Mientras el Infante desgranaba agradecimientos y gratitudes, Martín López de Córdoba, lentamente, se le había ido acercando por la espalda hasta que, una vez detrás de él, lo sujetó por los brazos.
— ¿Qué es esto? ¿Qué ocurre? –gritó, sorprendido, Don Juan.
— ¡Ballestero! Proceded –ordenó Don Pedro.
Juan Diente, sin vacilar esta vez, levantó su maza y la descargó sobre la cabeza del Infante. Éste, tras el golpe, tambaleándose, hecho un Ecce Homo, se dirigió hacia donde estaba Hinestrosa, pero sin decidirse a caer.
— ¡Ballestero! ¡Dadle de nuevo! –volvió a ordenar el Rey.
Y el ballestero volvió a descargar su maza sobre la cabeza de Don Juan, pero esta vez con efectos fulminantes. El Infante cayó muerto en el suelo para no levantarse más. Después, obedeciendo a un gesto de Don Pedro, fue levantado en volandas entre varios.

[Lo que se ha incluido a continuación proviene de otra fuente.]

(* ===== verification/Prelude.v ===== *)
(** * runD: verification development of the deterministic kernel and the node runtime

    runD runs one declared computation on CPU, Metal and Vulkan with the same bits. The
    development models the code that decides what the bits are and when they are used:
    the number laws, the schedules and reductions of the kernel, the memory plan of a
    compute graph, the replay artifacts, and the task scheduler with its channels.

    ** Parts

    Each group of files models one part of [src/]; a component of the source is a file,
    or a Module where a file holds several, and its operations keep their names.

    - Shared: Prelude (this file: machine integers, guarded list access, loops, tactics),
      Checked ([kernel/core/checked.hpp], and [std::vector] with its capacity), Ordered
      ([std::set], [std::map], heaps).
    - Number laws: Scalar, Math64, Math32 ([math64/fixed/scalar.hpp],
      [math32/fixed/scalar.hpp]), StrictFloat ([kernel/src/reduction/strict]). Facts in
      ScalarFacts and in StrictFloat itself.
    - Reductions: FoldModel, FoldSpec, FoldGraph, FoldReduce ([kernel/src/reduction]);
      FoldTree and FoldBuild about the construction of the tree, FoldDenote and
      FoldOrdered about its evaluation.
    - Schedules: Planner, Capacity, Schedule ([kernel/src/schedule/planner]); Workspace,
      WeightedOrder, WeightedAssign, WeightedSchedule ([kernel/src/schedule/workspace]);
      BucketSort, WeightedOrderFacts, WeightedAssignFacts, WorkspaceFacts and
      WeightedScheduleFacts.
    - Replay: Artifact (the byte format, [node/src/runtime/replay/artifact]), HostReplay
      (host events), Rle (payloads), Observations (scheduler observations), with
      ArtifactFacts, HostReplayFacts and RleFacts.
    - Memory of a compute graph: MemoryModel, MemoryArena, PlanMemory
      ([node/src/compute/resource/memory*]); PlanMemory ends with the abstract system the
      packing refines; MemoryArenaFacts, OrdinaryFacts, LargeFacts, PackFacts,
      ValidateFacts, CollectFacts and FinalizeFacts.
    - Task scheduler: ReadyQueue, TaskTable
      ([node/src/runtime/task/scheduler]: the queue of ready tasks, the records, their
      index, ids, spawning and retiring) with ReadyQueueFacts, TaskIndexFacts and
      SchedulerFacts; SchedulerSteps is the transition system.
    - Channels: Channel ([node/include/rund/task/channel], [scheduler/channel]) with ChannelWaiters and ChannelFacts (the representation),
      ChannelRuns (a channel with the scheduler) and ChannelQueue (its runs).
    - Compute primitives ([kernel/program/compute/{sort,scan,reduce,...}] and what the CPU
      backend of [node/src/accel/cpu] runs for them): Primitives and StableSort (shared),
      PrimSort, PrimScan, PrimReduce, PrimCompact (compact and partition), PrimGather
      (gather and histogram), PrimScatter; PrimSort and PrimScan end with their facts, and
      PrimRadix, PrimReduceFacts and PrimScatterFacts hold the others.
    - Compute maps on the CPU ([kernel/program/compute/{ir,lowering/*}],
      [node/src/accel/cpu/simd]): IrModel (the nodes of a map), IrCodec (its bytes),
      IrValidate (what the lowering admits), CpuLanes (the arithmetic of a lane), CpuPlan (bindings, instruction plan, value slots, affine form), CpuExec (loads,
      stores, executors, the run, and the tile-by-tile meaning of a map), CpuPrepare (the
      checks of an invocation and the run of its bytes); about them CpuPlanFacts,
      CpuExecFacts, CpuMapFacts, CpuAffine and CpuRun.

    They interact as in the source. A schedule partitions the packets that a fold graph
    reduces, in buffers the workspace reserved; the memory plan places what the nodes of a
    graph write. The observations and host events a run leaves are read back from
    artifacts. A channel operation parks and wakes tasks through the scheduler, whose
    queue and table it changes. A primitive is planned by the kernel and run by a backend
    under the plan; a gather reads back what a scatter wrote. The CPU backend compiles the
    nodes of a map into instructions over shared slots and runs them by vectors of tiles.

    ** How code becomes a definition

    An integer of w bits is a [Z], with [wrap32], [wrap64] or [wrap128] at every operation
    that can wrap. An array access is [zget] or [zset], which give no result out of range.
    A function that can be undefined behaviour, abort or loop returns an option; the
    theorems prove that it is never [None], so fuel and range are no assumptions. A
    reported failure is a value: the inner option, a sum, or the code of the source.
    Loops are [for_loop] over a range, [while_loop] with fuel, or recursion; a loop body
    gives [Next] or [Return].

    Fuel, and why it is enough: the levels of a reduction tree of at most 2^31 partitions
    (64); sifting a heap of less than 2^32 entries (33); a binary search of 64-bit limits
    (65); normalising a 128-bit significand (128); eight bytes of a radix key; ten rounds
    of a 64-bit variable-length integer; the rounds of the payload codec (a run or literal
    is at most 130 bytes); the passes of a reduction plan (65); the slots of a scatter's
    hash table; and for walks of lists, active sets, parents, waiters and the
    ready queue, one more than the length. Each is proved enough where it is used.

    ** What the theorems show

    - Number laws: the fixed-point operations have their exact value, truncated or
      saturated as said; the strict addition is the correctly rounded sum; so results do
      not depend on the hardware.
    - Reductions: a fold graph is built as the fixed tree and evaluates to the value it
      denotes; an ordered fold is the tree fold, whatever the order for the laws where the
      order does not matter.
    - Schedules: the partitions tile the packets, the weighted order is unique, the
      assignment is the greedy one, compiling and planning by capacity fail with the
      reason of the first guard, and a reserved workspace compiles without growing.
    - Replay: what is written is read back, what is read is what would be written, and a
      payload's checks agree with its content.
    - Memory: the planner accepts exactly the well-formed graphs, returns, and two
      resources alive together share no byte but for the in-place writes it intends.
    - Scheduler: the queue is a bounded list; from the initial storage, by any operations
      the rest of the runtime may make, nothing aborts, ids are issued once, the index
      finds the live tasks and the queue holds distinct ready ones, which are popped.
    - Channels: a channel with its scheduler answers as an abstract channel, waking never
      fails, and the k-th receive accepted gets the k-th value accepted, in every world
      reached without a deadlock wake of tasks that wait at the channel.
    - Compute primitives: a plan is accepted with the sizes its run needs, and a reduction
      plan has exactly the passes and partials of its tree; under it, the
      CPU backend computes the exact function of its inputs and, where the kernel has a
      simpler reference (insertion sort, quadratic scatter), refines it; what does not fit
      the lanes or the buffers is refused with the stated reason. Scan and reduce are
      stated for the count of the descriptor, because the CPU backend ignores a logical
      count; a signed sum for inputs without an overflow that a later element undoes.
    - Compute maps: every valid map gets an instruction plan; its slots never hold two
      values that are both live, and the run by vectors, with the stable instructions once
      or by the affine loop, gives what the map means tile by tile, failures included. The
      bytes of a program parse back to it exactly when it is valid; a run of any bytes is
      rejected with the outputs untouched, or accepted, and then computes the map when the
      outputs have the widths written and the inputs hold what [ReadAt] may read.

    Where the code does not do what it means to, an example evaluates it:
    [BuildBalancedPartitions_target_wraps], [BuildCapacityWeightedPartitions_order_dependent],
    [BuildCapacityWeightedPartitions_work_saturates], [ScalarMulFixedScaled_narrowing],
    [deadlock_wake_loses_value], [signed_sum_rejects_exact_sum], [gather_out_of_range],
    [mask_out_of_range] and [flag_not_canonical]; [timer_then_ready_unsavable] is a theorem.

    ** Not modelled

    Memory exhaustion and exceptions, statistics and telemetry, locks (the parts modelled
    run under one lock or on one sequencer, so that an operation is a step), and the bodies
    of tasks. Of the scheduler: timers, the reactor, joins, scopes and cancellation, worker
    lanes, direct jobs and coroutine frames. Of the kernel: the compute DSL, the
    lowering to Metal and Vulkan, the fusion of maps, the metadata and the admission of stored
    artifacts, the remaining primitives (segmented, scatter-reduce,
    factor, matrix, solve, spectrum, stencil, transform, window) and the descriptor hashes,
    the vector forms of the number
    laws, the dispatch of compiled programs. Of the node: records and stores of a recording
    beyond the codecs above, host and net, the Metal and Vulkan backends and the buffers of
    the CPU backend, the compute flow,
    pipelines, residency and virtual graphs. Tools, tests, documentation and the site are
    not part of the program. The vendored hash of payloads is a parameter with the law its
    documentation gives. *)

From stdpp Require Import base numbers list option strings.
From Stdlib Require Import ZArith Lia.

— ¿Qué hacemos con él, Majestad?
— Tiradlo por la ventana –dijo, por fin, el monarca.
Y fue arrojado por una ventana que daba a una plaza muy concurrida a aquellas horas del día. Los vizcaínos que estaban allí, unos porque se habían parado a charlar, otros porque pasaban, cuando vieron caer aquel cuerpo en medio de ellos, no salían de su asombro y, aterrorizados, no sabían a qué atenerse, no tanto por el cadáver, pues estaban acostumbrados a la visión de la muerte, sino por no saber de donde salía. Pero Don Pedro se iba a encargar muy pronto de despejar sus temores. Asomándose a la ventana, se dirigió a los presentes en estos términos:
— ¡Vizcaínos! Ahí tenéis al que quería ser vuestro Señor. Sabed que Vizcaya no tendrá jamás otro Señor que el Rey de Castilla.
El doce de junio de aquel año, quince días después de que Don Fadrique lo hiciera en Sevilla, moría el Infante Don Juan en Bilbao, a la temprana edad de veintiocho años. Fue el segundo de los magnicidios que cometió Don Pedro. Ni siquiera a la hora de morir se pudo librar de su eterno destino de segundón.